Automatic Text Correction for Chatbots

Authors:

Vasileios Palassopoulos, Ion Androutsopoulos, Themos Stafylakis

Collaborators:

Department of Informatics Athens University of Economics and Business

Publication Date

January 1, 2020

The present thesis addresses an important, open, Machine Learning problem, namely the automatic correction of the involuntary errors, made by humans, when communicating by written messages with chatbots. First, the problem is formulated as a “noisy-channel model” problem, and all the needed algorithms are developed, employing both, n-gram and Transformer-based language models. Next, a complete software framework is developed for solving the problem by employing Machine Learning methods, using Python and C++ libraries, and partially modifying them, resulting in a 20-fold increase in the processing speed for the specific problem.
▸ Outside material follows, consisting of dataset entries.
#[local] Arguments number_byte : simpl never.
#[local] Arguments is_digit : simpl never.

(** The longest prefix of bytes a number can have. *)
Fixpoint span_number (s : string) : string * string :=
  match s with
  | String a r => if number_byte a then let '(x, y) := span_number r in (String a x, y) else ("", s)
  | EmptyString => ("", "")
  end.

Definition number_ends (rest : string) : bool :=
  match rest with String a _ => negb (number_byte a) | EmptyString => true end.

Lemma span_number_app p rest :
  string_forall number_byte p = true -> number_ends rest = true ->
  span_number (p +:+ rest) = (p, rest).
Proof.
  intros Hp Hr. induction p as [|a p IH].
  - rewrite app_nil_l_string. destruct rest as [|a r]; [done|]. apply negb_true_iff in Hr.
    cbn. by rewrite Hr.
  - cbn in Hp. apply andb_prop in Hp as [Ha Hp]. rewrite app_cons_string. cbn.
    by rewrite Ha, IH.
Qed.

Lemma pretty_N_char_is_digit n : (n < 10)%N -> is_digit (pretty_N_char n) = true.
Proof. intros Hn. destruct n as [|p]; [done|]. do 9 (destruct p as [p|p|]; try done; try lia). Qed.

Lemma drop_digits_all s : string_forall is_digit s = true -> drop_digits s = "".
Proof. induction s as [|a s IH]; [done|]. cbn. intros [-> H]%andb_prop. auto. Qed.

(** The digits of a positive number start with none of them zero. *)
Lemma pretty_N_go_lead x s :
  (0 < x)%N -> string_forall is_digit s = true ->
  exists n t, (0 < n < 10)%N /\ pretty_N_go x s = String (pretty_N_char n) t /\
    string_forall is_digit t = true.
Proof.
  revert s. induction (N.lt_wf_0 x) as [x _ IH]; intros s Hx Hs.
  rewrite pretty_N_go_step by done.
  assert (x `mod` 10 < 10)%N as Hm by by apply N.mod_lt.
  destruct (decide (x < 10)%N) as [Hlt|Hge].
  - rewrite N.div_small by done. rewrite pretty_N_go_0. rewrite N.mod_small by done. by exists x, s.
  - apply IH; [by apply N.div_lt| |].
    + apply N.div_str_pos. lia.
    + cbn. by rewrite pretty_N_char_is_digit.
Qed.

Lemma Itoa_cases z :
  Itoa z = "0" \/ exists sign n t, (sign = "" \/ sign = "-") /\ (0 < n < 10)%N /\
    Itoa z = sign +:+ String (pretty_N_char n) t /\ string_forall is_digit t = true.
Proof.
  assert (forall p, exists n t, (0 < n < 10)%N /\ pretty (N.pos p) = String (pretty_N_char n) t /\
    string_forall is_digit t = true) as Hp.
  { intros p. unfold pretty, pretty_N. case_decide; [done|]. by apply pretty_N_go_lead. }
  unfold Itoa. destruct z as [|p|p]; [by left| |]; right; destruct (Hp p) as (n & t & Hn & Heq & Ht).
  - exists "", n, t. split_and!; try done; [by left| |]; try lia.
  - exists "-", n, t. split_and!; try lia; [by right| |done].
    change (pretty (Z.neg p)) with ("-" +:+ pretty (N.pos p)). by rewrite Heq.
Qed.

Lemma lead_digit n : (0 < n < 10)%N ->
  (code (pretty_N_char n) =? 45)%N = false /\ (code (pretty_N_char n) =? 48)%N = false /\
  is_digit (pretty_N_char n) = true.
Proof. intros Hn. destruct n as [|p]; [lia|]. do 9 (destruct p as [p|p|]; try done; try lia). Qed.

Lemma valid_number_Itoa z : valid_number (Itoa z) = true.
Proof.
  destruct (Itoa_cases z) as [->|(sign & n & t & Hsign & Hn & -> & Ht)]; [done|].
  destruct (lead_digit n Hn) as (H45 & H48 & Hd).
  unfold valid_number. destruct Hsign as [->| ->]; rewrite ?app_cons_string, ?app_nil_l_string.
  - rewrite H45. cbn. by rewrite H48, Hd, (drop_digits_all t Ht).
  - change (code "-" =? 45)%N with true. cbn. by rewrite H48, Hd, (drop_digits_all t Ht).
Qed.

Lemma Itoa_number_bytes z : string_forall number_byte (Itoa z) = true.
Proof.
  destruct (Itoa_cases z) as [->|(sign & n & t & Hsign & Hn & -> & Ht)]; [done|].
  assert (forall a, is_digit a = true -> number_byte a = true) as Hd.
  { intros a Ha. unfold number_byte. by rewrite Ha. }
  rewrite string_forall_app. apply andb_true_intro. split; [by destruct Hsign as [->| ->]|].
  cbn. rewrite (Hd _ (proj2 (proj2 (lead_digit n Hn)))). by apply (string_forall_impl is_digit).
Qed.

(** * Values *)

(** A number is kept as its literal. *)
Inductive json :=
| JNull
| JBool (b : bool)
| JNum (lit : string)
| JStr (s : string)
| JArr (vs : list json)
| JObj (ms : list (string * json)).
Finally, the developed software framework is used for performing Machine Learning experiments, using the publicly available corpora of “WikEd” and “W&I”. Although only a simple personal computer and limited use of cloud computing are used, and the publicly available corpora are not entirely appropriate for the machine training-tuning-testing procedures, certain interesting results are obtained, with respect to the relative efficiency of the various available methods for language processing. If, in the future, appropriate corpora become available and sufficient computer resources are used, it is expected that the developed software framework can provide acceptably efficient methods for the automatic text correction for chatbots.